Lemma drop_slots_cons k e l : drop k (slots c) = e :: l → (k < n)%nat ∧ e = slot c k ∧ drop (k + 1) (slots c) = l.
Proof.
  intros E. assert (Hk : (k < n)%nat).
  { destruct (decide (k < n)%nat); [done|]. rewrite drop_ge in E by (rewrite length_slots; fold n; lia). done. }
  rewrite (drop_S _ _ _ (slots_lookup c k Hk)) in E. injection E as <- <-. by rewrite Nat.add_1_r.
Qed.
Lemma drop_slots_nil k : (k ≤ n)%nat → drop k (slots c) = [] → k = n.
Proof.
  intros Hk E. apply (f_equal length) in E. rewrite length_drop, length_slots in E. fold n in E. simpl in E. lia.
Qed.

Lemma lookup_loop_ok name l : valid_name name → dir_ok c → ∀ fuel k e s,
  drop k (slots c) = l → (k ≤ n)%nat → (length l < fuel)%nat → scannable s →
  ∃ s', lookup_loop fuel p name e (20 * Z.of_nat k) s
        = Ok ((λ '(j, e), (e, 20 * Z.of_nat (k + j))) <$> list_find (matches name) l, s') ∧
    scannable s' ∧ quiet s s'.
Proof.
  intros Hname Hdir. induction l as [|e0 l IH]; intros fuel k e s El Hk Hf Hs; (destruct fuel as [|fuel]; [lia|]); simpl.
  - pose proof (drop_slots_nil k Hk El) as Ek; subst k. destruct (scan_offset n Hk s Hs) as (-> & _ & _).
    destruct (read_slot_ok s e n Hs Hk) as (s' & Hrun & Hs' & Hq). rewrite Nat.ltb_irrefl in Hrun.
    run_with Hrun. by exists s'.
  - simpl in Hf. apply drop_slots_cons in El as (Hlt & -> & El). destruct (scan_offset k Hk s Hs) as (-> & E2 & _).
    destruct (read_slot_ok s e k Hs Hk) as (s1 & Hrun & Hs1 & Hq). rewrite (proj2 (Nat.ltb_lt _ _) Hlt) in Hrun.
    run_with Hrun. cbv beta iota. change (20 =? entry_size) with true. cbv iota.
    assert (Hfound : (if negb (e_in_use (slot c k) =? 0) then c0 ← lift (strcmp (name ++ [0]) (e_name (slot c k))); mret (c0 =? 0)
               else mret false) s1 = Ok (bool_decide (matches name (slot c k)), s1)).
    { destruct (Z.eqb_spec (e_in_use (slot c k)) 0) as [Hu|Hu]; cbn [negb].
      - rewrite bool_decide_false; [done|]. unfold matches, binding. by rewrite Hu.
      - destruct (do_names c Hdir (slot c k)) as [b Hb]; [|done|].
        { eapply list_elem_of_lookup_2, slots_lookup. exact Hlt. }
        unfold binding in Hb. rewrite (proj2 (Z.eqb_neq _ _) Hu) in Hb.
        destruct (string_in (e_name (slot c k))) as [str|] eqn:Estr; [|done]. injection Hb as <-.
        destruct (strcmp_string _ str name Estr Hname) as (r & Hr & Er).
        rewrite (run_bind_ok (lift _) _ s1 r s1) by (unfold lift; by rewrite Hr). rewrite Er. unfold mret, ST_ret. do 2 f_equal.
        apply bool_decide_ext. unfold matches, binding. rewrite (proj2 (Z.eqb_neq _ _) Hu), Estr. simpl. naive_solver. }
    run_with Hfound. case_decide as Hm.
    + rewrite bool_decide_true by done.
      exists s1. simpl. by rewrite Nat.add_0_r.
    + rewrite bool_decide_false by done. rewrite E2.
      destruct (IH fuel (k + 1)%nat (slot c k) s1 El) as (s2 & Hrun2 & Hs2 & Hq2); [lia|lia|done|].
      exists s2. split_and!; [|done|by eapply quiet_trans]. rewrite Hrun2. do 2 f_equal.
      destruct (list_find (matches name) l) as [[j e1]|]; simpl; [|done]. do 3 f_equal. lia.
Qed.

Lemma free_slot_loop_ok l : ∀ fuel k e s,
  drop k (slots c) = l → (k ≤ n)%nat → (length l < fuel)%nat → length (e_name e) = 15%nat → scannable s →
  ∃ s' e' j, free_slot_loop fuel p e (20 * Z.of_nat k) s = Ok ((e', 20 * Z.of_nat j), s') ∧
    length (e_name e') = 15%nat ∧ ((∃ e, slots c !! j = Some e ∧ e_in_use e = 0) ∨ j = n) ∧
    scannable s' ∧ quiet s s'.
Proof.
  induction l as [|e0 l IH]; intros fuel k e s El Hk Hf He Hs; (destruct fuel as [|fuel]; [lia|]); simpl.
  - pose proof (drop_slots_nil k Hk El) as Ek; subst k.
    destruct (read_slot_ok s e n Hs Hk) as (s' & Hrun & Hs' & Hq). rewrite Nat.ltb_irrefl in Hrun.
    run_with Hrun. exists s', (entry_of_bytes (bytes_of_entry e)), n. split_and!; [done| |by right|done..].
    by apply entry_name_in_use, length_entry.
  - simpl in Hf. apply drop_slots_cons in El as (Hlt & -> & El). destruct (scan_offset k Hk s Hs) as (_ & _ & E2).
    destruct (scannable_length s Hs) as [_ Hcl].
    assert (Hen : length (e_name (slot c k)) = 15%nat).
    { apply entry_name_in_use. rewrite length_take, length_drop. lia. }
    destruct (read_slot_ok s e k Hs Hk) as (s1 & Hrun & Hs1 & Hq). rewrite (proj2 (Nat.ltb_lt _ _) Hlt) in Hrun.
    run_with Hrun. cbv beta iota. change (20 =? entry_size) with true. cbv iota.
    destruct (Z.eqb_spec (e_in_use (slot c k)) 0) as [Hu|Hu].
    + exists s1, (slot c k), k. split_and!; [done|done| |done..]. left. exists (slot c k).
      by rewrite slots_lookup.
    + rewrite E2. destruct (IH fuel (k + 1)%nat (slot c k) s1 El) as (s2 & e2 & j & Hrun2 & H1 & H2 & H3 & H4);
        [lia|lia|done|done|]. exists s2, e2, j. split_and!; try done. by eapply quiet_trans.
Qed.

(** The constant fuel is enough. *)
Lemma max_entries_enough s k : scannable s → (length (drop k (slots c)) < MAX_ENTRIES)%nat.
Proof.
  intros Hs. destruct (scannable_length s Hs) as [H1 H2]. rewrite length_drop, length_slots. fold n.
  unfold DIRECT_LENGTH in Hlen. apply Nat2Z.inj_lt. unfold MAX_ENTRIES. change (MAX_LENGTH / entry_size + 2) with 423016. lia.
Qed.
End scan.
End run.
* * *
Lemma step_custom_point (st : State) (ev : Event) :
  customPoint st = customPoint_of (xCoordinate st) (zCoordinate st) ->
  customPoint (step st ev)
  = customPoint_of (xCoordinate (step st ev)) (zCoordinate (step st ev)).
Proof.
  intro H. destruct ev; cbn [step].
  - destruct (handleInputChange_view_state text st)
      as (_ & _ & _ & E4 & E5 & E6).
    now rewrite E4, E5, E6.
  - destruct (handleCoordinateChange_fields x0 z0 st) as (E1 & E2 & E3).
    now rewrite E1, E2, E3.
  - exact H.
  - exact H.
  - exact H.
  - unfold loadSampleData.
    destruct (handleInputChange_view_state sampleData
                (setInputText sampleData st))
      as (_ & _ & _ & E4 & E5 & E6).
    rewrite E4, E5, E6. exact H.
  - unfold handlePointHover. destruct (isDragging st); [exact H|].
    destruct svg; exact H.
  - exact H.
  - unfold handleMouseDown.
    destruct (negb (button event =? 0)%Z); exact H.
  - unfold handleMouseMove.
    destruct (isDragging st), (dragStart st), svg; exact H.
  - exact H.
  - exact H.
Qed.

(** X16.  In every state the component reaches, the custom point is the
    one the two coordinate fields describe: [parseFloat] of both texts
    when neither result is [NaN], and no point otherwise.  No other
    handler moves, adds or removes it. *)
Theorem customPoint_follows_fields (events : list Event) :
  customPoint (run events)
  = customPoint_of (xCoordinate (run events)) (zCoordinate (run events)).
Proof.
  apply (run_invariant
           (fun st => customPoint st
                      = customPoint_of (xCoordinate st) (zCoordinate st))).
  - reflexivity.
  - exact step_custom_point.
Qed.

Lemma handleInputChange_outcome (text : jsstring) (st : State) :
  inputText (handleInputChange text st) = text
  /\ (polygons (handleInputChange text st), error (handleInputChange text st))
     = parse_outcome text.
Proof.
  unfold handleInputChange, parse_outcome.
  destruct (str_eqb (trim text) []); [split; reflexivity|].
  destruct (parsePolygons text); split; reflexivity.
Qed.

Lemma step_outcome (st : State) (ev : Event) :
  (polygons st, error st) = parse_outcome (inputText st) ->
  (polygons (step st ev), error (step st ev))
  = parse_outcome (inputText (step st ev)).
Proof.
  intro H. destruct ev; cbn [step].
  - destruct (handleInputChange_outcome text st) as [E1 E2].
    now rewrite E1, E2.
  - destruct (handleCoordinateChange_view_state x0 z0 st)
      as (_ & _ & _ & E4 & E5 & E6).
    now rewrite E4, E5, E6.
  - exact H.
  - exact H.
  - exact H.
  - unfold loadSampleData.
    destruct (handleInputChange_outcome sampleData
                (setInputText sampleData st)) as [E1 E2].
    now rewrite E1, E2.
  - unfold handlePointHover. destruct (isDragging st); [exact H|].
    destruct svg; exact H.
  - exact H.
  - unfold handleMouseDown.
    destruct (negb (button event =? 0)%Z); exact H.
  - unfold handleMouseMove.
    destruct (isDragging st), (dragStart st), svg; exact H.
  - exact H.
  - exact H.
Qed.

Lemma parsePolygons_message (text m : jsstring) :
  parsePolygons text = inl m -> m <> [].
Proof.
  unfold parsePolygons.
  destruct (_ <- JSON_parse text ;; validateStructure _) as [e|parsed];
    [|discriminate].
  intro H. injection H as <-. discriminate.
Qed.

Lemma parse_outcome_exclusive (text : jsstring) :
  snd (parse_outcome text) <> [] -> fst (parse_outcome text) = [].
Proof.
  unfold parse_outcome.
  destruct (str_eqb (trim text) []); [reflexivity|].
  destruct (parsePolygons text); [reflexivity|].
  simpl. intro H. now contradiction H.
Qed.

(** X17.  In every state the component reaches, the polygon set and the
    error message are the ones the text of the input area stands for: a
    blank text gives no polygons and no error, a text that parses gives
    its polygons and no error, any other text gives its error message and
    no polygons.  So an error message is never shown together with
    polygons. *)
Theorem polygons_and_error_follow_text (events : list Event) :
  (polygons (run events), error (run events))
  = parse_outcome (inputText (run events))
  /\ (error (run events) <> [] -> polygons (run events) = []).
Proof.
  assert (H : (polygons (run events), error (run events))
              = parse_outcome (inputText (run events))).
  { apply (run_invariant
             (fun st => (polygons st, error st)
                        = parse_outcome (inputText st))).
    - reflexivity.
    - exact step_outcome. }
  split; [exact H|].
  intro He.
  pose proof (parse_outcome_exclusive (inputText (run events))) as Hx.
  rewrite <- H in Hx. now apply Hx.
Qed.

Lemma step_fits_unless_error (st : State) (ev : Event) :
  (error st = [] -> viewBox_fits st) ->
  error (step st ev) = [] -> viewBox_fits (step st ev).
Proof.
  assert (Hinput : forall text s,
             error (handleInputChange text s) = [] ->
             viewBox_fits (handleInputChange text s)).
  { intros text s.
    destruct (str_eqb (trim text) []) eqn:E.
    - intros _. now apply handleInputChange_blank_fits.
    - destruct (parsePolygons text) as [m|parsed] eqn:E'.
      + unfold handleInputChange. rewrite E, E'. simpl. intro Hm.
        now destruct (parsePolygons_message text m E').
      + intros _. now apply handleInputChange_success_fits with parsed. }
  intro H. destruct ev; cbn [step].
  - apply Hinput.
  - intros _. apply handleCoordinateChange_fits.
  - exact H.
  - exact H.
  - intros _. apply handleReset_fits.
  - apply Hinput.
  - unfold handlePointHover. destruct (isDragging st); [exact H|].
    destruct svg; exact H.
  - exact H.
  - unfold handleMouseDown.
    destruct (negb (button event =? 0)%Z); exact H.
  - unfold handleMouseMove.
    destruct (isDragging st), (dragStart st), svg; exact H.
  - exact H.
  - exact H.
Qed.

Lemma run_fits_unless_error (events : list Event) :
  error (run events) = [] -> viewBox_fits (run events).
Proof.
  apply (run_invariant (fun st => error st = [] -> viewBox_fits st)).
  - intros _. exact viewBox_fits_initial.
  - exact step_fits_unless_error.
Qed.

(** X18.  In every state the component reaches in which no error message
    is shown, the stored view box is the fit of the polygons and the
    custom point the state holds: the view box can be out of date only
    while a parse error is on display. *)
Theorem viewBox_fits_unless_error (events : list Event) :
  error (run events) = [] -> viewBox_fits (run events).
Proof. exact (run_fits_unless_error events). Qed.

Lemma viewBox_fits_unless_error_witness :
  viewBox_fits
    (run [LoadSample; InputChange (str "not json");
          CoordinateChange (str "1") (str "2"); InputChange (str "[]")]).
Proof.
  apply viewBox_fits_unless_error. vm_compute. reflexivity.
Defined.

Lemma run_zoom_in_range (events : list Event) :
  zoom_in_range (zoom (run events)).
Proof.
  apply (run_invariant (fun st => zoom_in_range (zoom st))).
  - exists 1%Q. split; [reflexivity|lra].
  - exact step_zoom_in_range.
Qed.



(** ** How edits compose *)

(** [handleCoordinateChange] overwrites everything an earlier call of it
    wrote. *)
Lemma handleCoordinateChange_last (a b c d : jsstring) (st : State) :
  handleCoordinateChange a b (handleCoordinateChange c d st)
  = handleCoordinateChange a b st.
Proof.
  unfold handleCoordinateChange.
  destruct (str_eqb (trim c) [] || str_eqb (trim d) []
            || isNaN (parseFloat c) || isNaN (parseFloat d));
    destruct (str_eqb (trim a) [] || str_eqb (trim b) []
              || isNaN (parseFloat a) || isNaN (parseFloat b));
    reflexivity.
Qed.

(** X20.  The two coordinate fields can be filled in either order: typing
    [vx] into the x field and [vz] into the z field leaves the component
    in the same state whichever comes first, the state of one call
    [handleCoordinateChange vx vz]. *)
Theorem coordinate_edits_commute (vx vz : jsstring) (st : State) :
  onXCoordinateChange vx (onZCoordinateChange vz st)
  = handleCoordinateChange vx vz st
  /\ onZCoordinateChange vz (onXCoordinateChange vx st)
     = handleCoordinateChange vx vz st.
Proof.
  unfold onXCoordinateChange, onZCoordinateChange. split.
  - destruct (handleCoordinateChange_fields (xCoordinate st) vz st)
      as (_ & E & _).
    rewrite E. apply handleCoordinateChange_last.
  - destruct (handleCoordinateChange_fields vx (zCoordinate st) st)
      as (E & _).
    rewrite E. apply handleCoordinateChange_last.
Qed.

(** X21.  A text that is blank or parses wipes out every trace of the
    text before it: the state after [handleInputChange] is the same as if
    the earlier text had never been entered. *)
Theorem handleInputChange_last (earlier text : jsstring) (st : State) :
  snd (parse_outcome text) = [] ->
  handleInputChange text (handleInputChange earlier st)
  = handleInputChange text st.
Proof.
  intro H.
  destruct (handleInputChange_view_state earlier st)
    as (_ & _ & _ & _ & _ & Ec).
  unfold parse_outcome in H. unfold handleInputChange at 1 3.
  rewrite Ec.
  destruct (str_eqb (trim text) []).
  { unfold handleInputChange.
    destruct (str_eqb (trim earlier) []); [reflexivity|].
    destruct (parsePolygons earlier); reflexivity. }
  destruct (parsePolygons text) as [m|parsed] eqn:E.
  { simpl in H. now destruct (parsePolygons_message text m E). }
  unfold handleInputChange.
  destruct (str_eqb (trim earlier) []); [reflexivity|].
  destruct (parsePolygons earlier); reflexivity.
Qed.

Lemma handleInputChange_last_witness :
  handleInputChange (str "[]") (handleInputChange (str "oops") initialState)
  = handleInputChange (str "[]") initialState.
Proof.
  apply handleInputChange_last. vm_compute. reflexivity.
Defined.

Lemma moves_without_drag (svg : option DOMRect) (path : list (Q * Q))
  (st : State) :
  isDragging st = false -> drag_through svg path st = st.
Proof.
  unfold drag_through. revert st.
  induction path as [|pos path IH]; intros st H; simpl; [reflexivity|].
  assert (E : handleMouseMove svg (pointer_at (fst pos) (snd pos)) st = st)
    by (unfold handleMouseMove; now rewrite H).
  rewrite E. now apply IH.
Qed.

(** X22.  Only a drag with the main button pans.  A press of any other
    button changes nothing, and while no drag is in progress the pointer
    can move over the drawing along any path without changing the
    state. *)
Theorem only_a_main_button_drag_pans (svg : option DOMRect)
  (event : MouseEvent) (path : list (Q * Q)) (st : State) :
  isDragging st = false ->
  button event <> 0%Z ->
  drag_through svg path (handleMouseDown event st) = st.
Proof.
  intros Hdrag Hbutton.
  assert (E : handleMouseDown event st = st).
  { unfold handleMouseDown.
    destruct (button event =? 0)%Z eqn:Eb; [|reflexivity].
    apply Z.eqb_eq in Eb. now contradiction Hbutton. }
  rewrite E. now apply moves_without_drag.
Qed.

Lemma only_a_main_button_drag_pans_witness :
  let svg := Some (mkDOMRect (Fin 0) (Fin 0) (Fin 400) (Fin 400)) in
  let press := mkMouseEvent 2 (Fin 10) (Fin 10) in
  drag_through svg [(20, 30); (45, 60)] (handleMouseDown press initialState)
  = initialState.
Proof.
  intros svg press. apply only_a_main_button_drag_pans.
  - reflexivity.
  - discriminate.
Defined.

**Problem description**
Copy out each line of the data that includes the string "other".

**Answer for the task**
    when neither result is [NaN], and no point otherwise.  No other
    its polygons and no error, any other text gives its error message and
(** X22.  Only a drag with the main button pans.  A press of any other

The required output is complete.